Янь Цин на мгновение потерял дар речи, выражение его темных глаз стало еще сложнее.
— Забудь, — Цинь Чжо тяжело закашлялась, взгляд ее затуманился еще сильнее.
Когда человек знает, что скоро умрет, его сердце обретает покой. Она подумала, что Янь Цин после расторжения помолвки с ней так и не проявил чувств ни к одной другой девушке. Он целыми днями погружался в государственные дела, а в редкие свободные минуты увлекался поисками Дао и совершенствованием в буддизме. Видимо, этому человеку судьбой было предначертано одиночество.
— Забудь… — повторила Цинь Чжо. Собрав последние силы, она подняла руку и оттолкнула руку Янь Цина, лежавшую на дверце паланкина. Она одна рухнула обратно в паланкин и медленно закрыла глаза.
Алая занавеска опустилась, разделяя их.
Какова была реакция Янь Цина, стоявшего снаружи, что кричала толпа — Цинь Чжо уже не могла знать.
Когда ее сознание почти угасло, она все больше жалела о прошлом.
«Если бы можно было начать все сначала, я бы больше никогда не связывалась с этим Янем!»
…
Цинь Чжо казалось, что она видит очень долгий сон.
Она шла в бесконечной тьме, преследуя далекий огонек, и сквозь туман слышала чей-то спор.
Резкий женский голос кричал снаружи: «Цинь Далан! Я тебе ясно передала слова Чжан Юаньвая: либо возвращай деньги, либо отдай ему дочь в наложницы!»
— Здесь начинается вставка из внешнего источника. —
(** C8: When the process exits 0, and what its exit codes are, over the whole of
    [main]: arguments CLI11 refused or answered itself, a verb, or an exception that
    reaches the boundary. It exits 0 in exactly two cases, both without such an
    exception: CLI11 answered [--help] with its code 0, or [boot-check] was asked
    for and every stage of it went through. The [run] verb therefore never exits 0:
    its phase is the refusing stub. The code is always 0, 1 or 70, the codes the
    supervisor's policy knows. For a verb, an exit 0 prints its completion line on
    standard output and every other code one line on standard error; an exception
    is 1, on standard error; for arguments CLI11 refused [main] prints nothing of
    its own and exits 70. A verb that stops before the account is resolved leaves
    the world as it found it. *)
Theorem exit_zero_exact i thrown w :
  let '((code, printed), w') := main parts i thrown w in
  (code = 0 <-> thrown = None /\ (i = ArgsRefused 0 \/ exists o, i = Verbs o /\ boot_check_completed o w)) /\
  code ∈ [0; 1; 70] /\
  match thrown, i with
  | Some (_, wt), _ => code = 1 /\ w' = wt /\ exists line, printed = [Stderr line]
  | None, ArgsRefused cli_code => printed = [] /\ w' = w /\ (cli_code <> 0 -> code = 70)
  | None, Verbs o =>
      ((code = 0 /\ exists line, printed = [Stdout line]) \/ (code <> 0 /\ exists line, printed = [Stderr line])) /\
      ((forall cfg dir, ~ resolved o w cfg dir) -> w' = w)
  end.
Proof.
  unfold main. destruct thrown as [[[what|] wt]|].
  1, 2: split_and!; [split; [done|by intros [? _]]|apply (bool_decide_unpack _); by vm_compute|done|done|by eexists].
  destruct i as [cli_code|o].
  - destruct (Z.eqb_spec cli_code 0) as [->|Hc]; cbn.
    + split_and!; [split; auto|apply (bool_decide_unpack _); by vm_compute|done..].
    + split_and!; [|apply (bool_decide_unpack _); by vm_compute|done..].
      split; [done|]. intros [_ [[= ?]|(? & ? & _)]]; done.
  - destruct (run_boot_zero_exact o w) as (Hz & _ & Hin & Hw). pose proof (run_boot_line o w) as Hl.
    destruct (run_boot parts o w) as [[code line] w']. cbn [fst snd] in *.
    split_and!; [|done| |done].
    + rewrite Hz. split; [intros H; split; [done|]; right; by exists o|]. by intros [_ [?|(? & [= <-] & ?)]].
    + destruct Hl as [[? [l ->]]|[? [l ->]]]; [left|right]; (split; [done|by exists l]).
Qed.

(** The account directory cannot be created: the preflight exits 70, never to be
    restarted, where [boot]'s own step on the same world ends as a crash, which the
    supervisor retries. *)
Theorem directory_failure_not_retried o w cfg dir e w1 needs_rebuild :
  resolved o w cfg dir -> ensure (part_make_dir parts) (part_restrict_dir parts) dir w = (Err e, w1) ->
  (run_boot parts o w).1.1 = 70 /\
  exists out s, resolve_data_dir (wired parts o cfg dir needs_rebuild) (with_config cfg initial_outcome) (boot_start w)
                = inl (out, s) /\
    boot_step out = ResolveDataDir /\ exit_code_for (exit_class out) = 1.
Proof.
  intros Hres He. destruct (preflight_cases o w) as [(? & ? & _ & Hno)|(cfg' & dir' & Hres' & ->)]; [by destruct (Hno cfg dir)|].
  destruct (resolved_fun _ _ _ _ _ _ Hres Hres') as [<- <-]. rewrite He. split.
  - assert (category e = Internal /\ action e = RaiseAlert) as [Hc Ha].
    { unfold ensure in He. destruct (part_make_dir parts _ w) as [[] w']; simpl in He; [|by simplify_eq].
      destruct (part_restrict_dir parts _ w') as [[] w'']; by simplify_eq/=. }
    simpl. unfold exit_class_for. by rewrite Hc, Ha.
  - destruct Hres as (_ & Hc & root & Hr & Hd). unfold resolve_data_dir. cbn [out_config with_config args wired].
    rewrite Hc, Hr. cbn [args_account_id boot_args]. rewrite Hd. unfold in_world.
    cbn [make_dir restrict_dir wired world boot_start]. rewrite He. by repeat esplit.
Qed.
End Process.

(** ** The command line *)

Section Cli_lemmas.
  Context {S : Type}.

Definition callback_of (v : Verb) (api : OperatorApi S) : option (S -> Called * S) :=
  match v with
  | VStatus => api_status api
  | VReconcile => api_reconcile api
  | VReplayIntentLog => api_replay_intent_log api
  | VSafeStartCheck => api_safe_start_check api
  | VSendTestAlert => api_send_test_alert api
  | VVerifyIp => api_verify_ip api
  | VKill => api_kill api
  end.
— Говори тише, — понизив голос, умолял мужчина. — Моя А Чжо спит в комнате, не буди ее. У нее крутой нрав, если разозлится, тебе же хуже будет.
Голос женщины стал еще громче: «Пусть попробует разозлиться! Вас, отца и дочь, семья Цинь выгнала три года назад! Вы выжили только благодаря займам, чтобы не умереть с голоду и холоду. Она все еще считает себя старшей госпожой семьи Цинь?»
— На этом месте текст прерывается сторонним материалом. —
(** A fresh process started at time [t0]. *)
Definition initial_world (t0 : Q) (sig : option nat) : World :=
  mk_world t0 0 0 sig [] 0%nat [] [].

(** World updates. *)
Definition record (ev : event) (w : World) : World :=
  mk_world (clock w) (queries w) (sleeps w) (sigint w) (torrents w) (next_handle w)
           (ev :: log w) (info_hashes w).

Definition set_sigint (s : option nat) (w : World) : World :=
  mk_world (clock w) (queries w) (sleeps w) s (torrents w) (next_handle w) (log w)
           (info_hashes w).

Definition answered (w : World) : World :=
  mk_world (clock w) (S (queries w)) (sleeps w) (sigint w) (torrents w) (next_handle w)
           (log w) (info_hashes w).

Definition slept (d : Q) (w : World) : World :=
  mk_world (clock w + d)%Q (queries w) (S (sleeps w)) (sigint w) (torrents w)
           (next_handle w) (log w) (info_hashes w).

Definition set_torrents (ts : list handle) (nh : handle) (w : World) : World :=
  mk_world (clock w) (queries w) (sleeps w) (sigint w) ts nh (log w) (info_hashes w).

Definition set_info_hash (h : handle) (ih : string) (w : World) : World :=
  mk_world (clock w) (queries w) (sleeps w) (sigint w) (torrents w) (next_handle w)
           (log w) ((h, ih) :: info_hashes w).

(** [handle.info_hash()], and the torrent of the session that has a given
    info-hash, if there is one. *)
Definition hash_of (w : World) (h : handle) : option string :=
  option_map snd (find (fun entry => Nat.eqb (fst entry) h) (info_hashes w)).

Definition find_torrent (ih : string) (w : World) : option handle :=
  find (fun h => match hash_of w h with
                 | Some s => String.eqb s ih
                 | None => false
                 end)
       (torrents w).

(** * Control: results, exceptions, fuel *)

(** A block returns a value, raises, or is cut short by lack of fuel. *)
Inductive res (A : Type) :=
| Val (a : A)
| Raise (e : exn)
| OutOfFuel.
Arguments Val {A} a.
Arguments Raise {A} e.
Arguments OutOfFuel {A}.

Definition M (A : Type) : Type := World -> res A * World.

Definition ret {A} (a : A) : M A := fun w => (Val a, w).

Definition raise {A} (e : exn) : M A := fun w => (Raise e, w).

Definition out_of_fuel {A} : M A := fun w => (OutOfFuel, w).

Definition bind {A B} (m : M A) (k : A -> M B) : M B :=
  fun w =>
    match m w with
    | (Val a, w') => k a w'
    | (Raise e, w') => (Raise e, w')
    | (OutOfFuel, w') => (OutOfFuel, w')
    end.

Notation "x <- m ;; k" := (bind m (fun x => k))
  (at level 61, m at next level, right associativity).
Notation "m ;; k" := (bind m (fun _ => k))
  (at level 61, right associativity).

(** [try: body / except ...]: [handler e] is the clause that catches [e], if
    one does. *)
Definition try_except {A} (body : M A) (handler : exn -> option (M A)) : M A :=
  fun w =>
    match body w with
    | (Raise e, w') =>
        match handler e with
        | Some h => h w'
        | None => (Raise e, w')
        end
    | other => other
    end.

(** [try: body / finally: final]. *)
Definition try_finally {A} (body : M A) (final : M unit) : M A :=
  fun w =>
    match body w with
    | (OutOfFuel, w') => (OutOfFuel, w')
    | (r, w') =>
        match final w' with
        | (Val _, w'') => (r, w'')
        | (Raise e, w'') => (Raise e, w'')
        | (OutOfFuel, w'') => (OutOfFuel, w'')
        end
    end.

(** [for x in xs: body]. *)
Fixpoint for_each {A} (xs : list A) (body : A -> M unit) : M unit :=
  match xs with
  | [] => ret tt
  | x :: rest => body x ;; for_each rest body
  end.

(** An operation on the world, where a pending Ctrl-C may strike instead. *)
Definition effect {A} (act : World -> res A * World) : M A :=
  fun w =>
    match sigint w with
    | Some O => (Raise KeyboardInterrupt, record EvSigint (set_sigint None w))
    | Some (S n) => act (set_sigint (Some n) w)
    | None => act w
    end.

Definition emit (ev : event) : M unit :=
  effect (fun w => (Val tt, record ev w)).

Definition print (m : message) : M unit := emit (EvPrint m).

(** How a script ends: an exit code, a traceback, or not within the fuel. *)
Inductive termination :=
| Exited (code : Z)
| Uncaught (e : exn)
| NoTermination.

Definition run_script (m : M unit) (w : World) : termination * World :=
  match m w with
  | (Val _, w') => (Exited 0, w')
  | (Raise (SystemExit c), w') => (Exited c, w')
  | (Raise e, w') => (Uncaught e, w')
  | (OutOfFuel, w') => (NoTermination, w')
  end.

Definition sys_exit {A} (code : Z) : M A := raise (SystemExit code).

(** downloader.py, lines 28-72, and cli_downloader.py, lines 63-98. *)
Definition downloader_settings : list (string * setting) :=
  [ ("connections_limit", SInt 200);
    ("connection_speed", SInt 50);
    ("max_out_request_queue", SInt 500);
    ("max_allowed_in_request_queue", SInt 500);
    ("enable_dht", SBool true);
    ("enable_lsd", SBool true);
    ("enable_upnp", SBool true);
    ("enable_natpmp", SBool true);
    ("peer_tos", SInt 0);
    ("download_rate_limit", SInt 0);
    ("upload_rate_limit", SInt 0);
    ("max_peerlist_size", SInt 4000);
    ("max_paused_peerlist_size", SInt 4000);
    ("strict_end_game_mode", SBool true);
    ("announce_to_all_trackers", SBool true);
    ("announce_to_all_tiers", SBool true);
    ("seed_time_limit", SInt 0);
    ("seed_time_ratio_limit", SInt 0);
    ("handshake_timeout", SInt 10);
    ("mixed_mode_algorithm", SInt 0);
    ("send_buffer_watermark", SInt (500 * 1024));
    ("cache_size", SInt (256 * 16));
    ("active_downloads", SInt 8);
    ("active_limit", SInt 15) ].

Definition cli_settings : list (string * setting) :=
  [ ("connections_limit", SInt 200);
    ("connection_speed", SInt 50);
    ("max_out_request_queue", SInt 500);
    ("max_allowed_in_request_queue", SInt 500);
    ("enable_dht", SBool true);
    ("enable_lsd", SBool true);
    ("enable_upnp", SBool true);
    ("enable_natpmp", SBool true);
    ("download_rate_limit", SInt 0);
    ("upload_rate_limit", SInt 0);
    ("max_peerlist_size", SInt 4000);
    ("max_paused_peerlist_size", SInt 4000);
    ("announce_to_all_trackers", SBool true);
    ("announce_to_all_tiers", SBool true);
    ("strict_end_game_mode", SBool true);
    ("send_buffer_watermark", SInt (500 * 1024));
    ("cache_size", SInt (256 * 16));
    ("active_downloads", SInt 8);
    ("active_limit", SInt 15) ].

(** The default of [download_path]. *)
Definition default_download_path : string := "./downloads".

(** [sys.argv[2] if len(sys.argv) > 2 else './downloads'], on the arguments
    that follow the magnet link. *)
Definition path_argument (rest : list string) : string :=
  match rest with
  | p :: _ => p
  | [] => default_download_path
  end.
Цинь Чжо, находясь в полузабытьи, вдруг услышала голос своего отца — Цинь Хуайшаня, умершего более десяти лет назад.
Удивленная, она медленно открыла глаза и увидела, как капля дождя, просочившаяся сквозь крышу, упала ей прямо на лоб.
Ледяная капля мгновенно вывела Цинь Чжо из состояния между сном и явью.
«Разве я не умерла?»
«Где это я?..»
Цинь Чжо откинула старое ватное одеяло, встала с кровати и огляделась. В тусклой комнате стояла лишь эта сломанная деревянная кровать. У изголовья стояли два сундука, беспорядочно набитые старой одеждой. Рядом было окно с наполовину порванной бумагой, сквозь которое дул ветер. У окна стоял облупившийся туалетный столик.
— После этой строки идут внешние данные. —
(** * Resume analyzer: a shallow embedding of the analytical core

    The development follows the Python sources module by module:

    - [core/config.py]        : [Skill], [SkillTaxonomy], [CATEGORY_WEIGHTS]
    - [core/skills.py]        : the three matchers and [SkillExtractor]
    - [core/gap_analysis.py]  : [GapAnalyzer]
    - [core/preprocessing.py] : [TextPreprocessor.process]
    - [core/similarity.py]    : [SimilarityEngine.compute_similarity]

    Conventions.

    - A Python [str] is a list of code points.  The embedding covers the
      code points U+0000..U+00FF, carried by [ascii]; the character classes
      ([\w], [\s], [\d], [str.lower], [str.strip], NFKD) are the ones Python
      uses on that range.
    - A Python [float] is an IEEE 754 binary64 number, carried by the
      primitive type [float]; [*], [/], [+], [<], [<=] are the correctly
      rounded operations Python performs.
    - A raised exception is the [Raise] outcome of [result].
    - A [dict] is an association list in insertion order.  A [set] is a
      duplicate free list; the order in which a [set] is iterated is not
      fixed by Python, so it is a parameter of every function that iterates
      one. *)

From Stdlib Require Import String Ascii List Bool Arith Lia Permutation Sorted.
From Stdlib Require Import ZArith Uint63 Floats.
Import ListNotations.

Set Warnings "-inexact-float".
Set Implicit Arguments.

(* ================================================================== *)
(** * Exceptions *)

Inductive exn : Type :=
| NameError (name : string)
| ValueError (msg : string).

Inductive result (A : Type) : Type :=
| Ok (a : A)
| Raise (e : exn).

Arguments Ok {A} a.
Arguments Raise {A} e.

Definition bind {A B : Type} (r : result A) (k : A -> result B) : result B :=
  match r with
  | Ok a => k a
  | Raise e => Raise e
  end.

Notation "x <- r ;; k" := (bind r (fun x => k))
  (at level 61, r at next level, right associativity).
Notation "' p <- r ;; k" := (bind r (fun p => k))
  (at level 61, p pattern, r at next level, right associativity).

(* ================================================================== *)
(** * Python strings *)

Module Str.

Definition str : Type := list ascii.

(** A string literal of the source. *)
Definition txt (s : string) : str := list_ascii_of_string s.

Definition code (c : ascii) : nat := nat_of_ascii c.

Definition between (lo hi : nat) (c : ascii) : bool :=
  (lo <=? code c) && (code c <=? hi).

Definition is_code (n : nat) (c : ascii) : bool := code c =? n.

(** [c.isupper()] restricted to the characters [str.lower] changes:
    A-Z and U+00C0..U+00DE without the multiplication sign U+00D7. *)
Definition is_upper (c : ascii) : bool :=
  between 65 90 c || (between 192 222 c && negb (is_code 215 c)).

Definition lower_char (c : ascii) : ascii :=
  if is_upper c then ascii_of_nat (code c + 32) else c.

(** [s.lower()].  On U+0000..U+00FF every character lowers to one
    character; beyond that range [str.lower] can lengthen a string (U+0130
    lowers to two code points). *)
Definition lower (s : str) : str := map lower_char s.

(** [c.isspace()], which is also the class [\s] of [re] on [str]. *)
Definition is_space (c : ascii) : bool :=
  between 9 13 c || between 28 32 c || is_code 133 c || is_code 160 c.

(** The class [\d] of [re] on [str]. *)
Definition is_digit (c : ascii) : bool := between 48 57 c.

(** The class [\w] of [re] on [str]: [c.isalnum()] or the underscore. *)
Definition is_word (c : ascii) : bool :=
  between 48 57 c || between 65 90 c || between 97 122 c || is_code 95 c
  || is_code 170 c || is_code 178 c || is_code 179 c || is_code 181 c
  || is_code 185 c || is_code 186 c || between 188 190 c
  || (between 192 255 c && negb (is_code 215 c) && negb (is_code 247 c)).

Fixpoint eqb (s t : str) : bool :=
  match s, t with
  | [], [] => true
  | a :: s', b :: t' => Ascii.eqb a b && eqb s' t'
  | _, _ => false
  end.

(** [key in seen] for a set of strings. *)
Definition mem (k : str) (l : list str) : bool := existsb (eqb k) l.

(** [t.startswith(p)] *)
Fixpoint starts_with (p t : str) : bool :=
  match p, t with
  | [], _ => true
  | a :: p', b :: t' => Ascii.eqb a b && starts_with p' t'
  | _ :: _, [] => false
  end.

(** [p in t] *)
Fixpoint contains (p t : str) : bool :=
  starts_with p t ||
  match t with
  | [] => false
  | _ :: t' => contains p t'
  end.

(** [t.find(p)]: the index of the first occurrence, [None] for [-1]. *)
Fixpoint find (p t : str) : option nat :=
  if starts_with p t then Some 0
  else match t with
       | [] => None
       | _ :: t' => option_map S (find p t')
       end.

(** [t[start:stop]] for [0 <= start]. *)
Definition slice (t : str) (start stop : nat) : str :=
  firstn (stop - start) (skipn start t).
Это была та самая ветхая лачуга, где она жила несколько лет после смерти деда и бабушки, когда родственники обманом выгнали их из дома семьи Цинь.
Неужели она возродилась?!
Мысль о том, что она не только не умерла, но и вернулась в юность, наполнила сердце Цинь Чжо одновременно тревогой и радостью.
Отец еще не был убит, многое можно было изменить, еще было время!
Тем временем снаружи спор разгорался все сильнее. Громкий женский голос кричал: «Дочь платит долги отца — это непреложная истина!»
Цинь Чжо, не успев толком обдумать ситуацию, схватила с туалетного столика красную ленту и, на ходу завязывая растрепанные длинные волосы в полупучок, вышла наружу.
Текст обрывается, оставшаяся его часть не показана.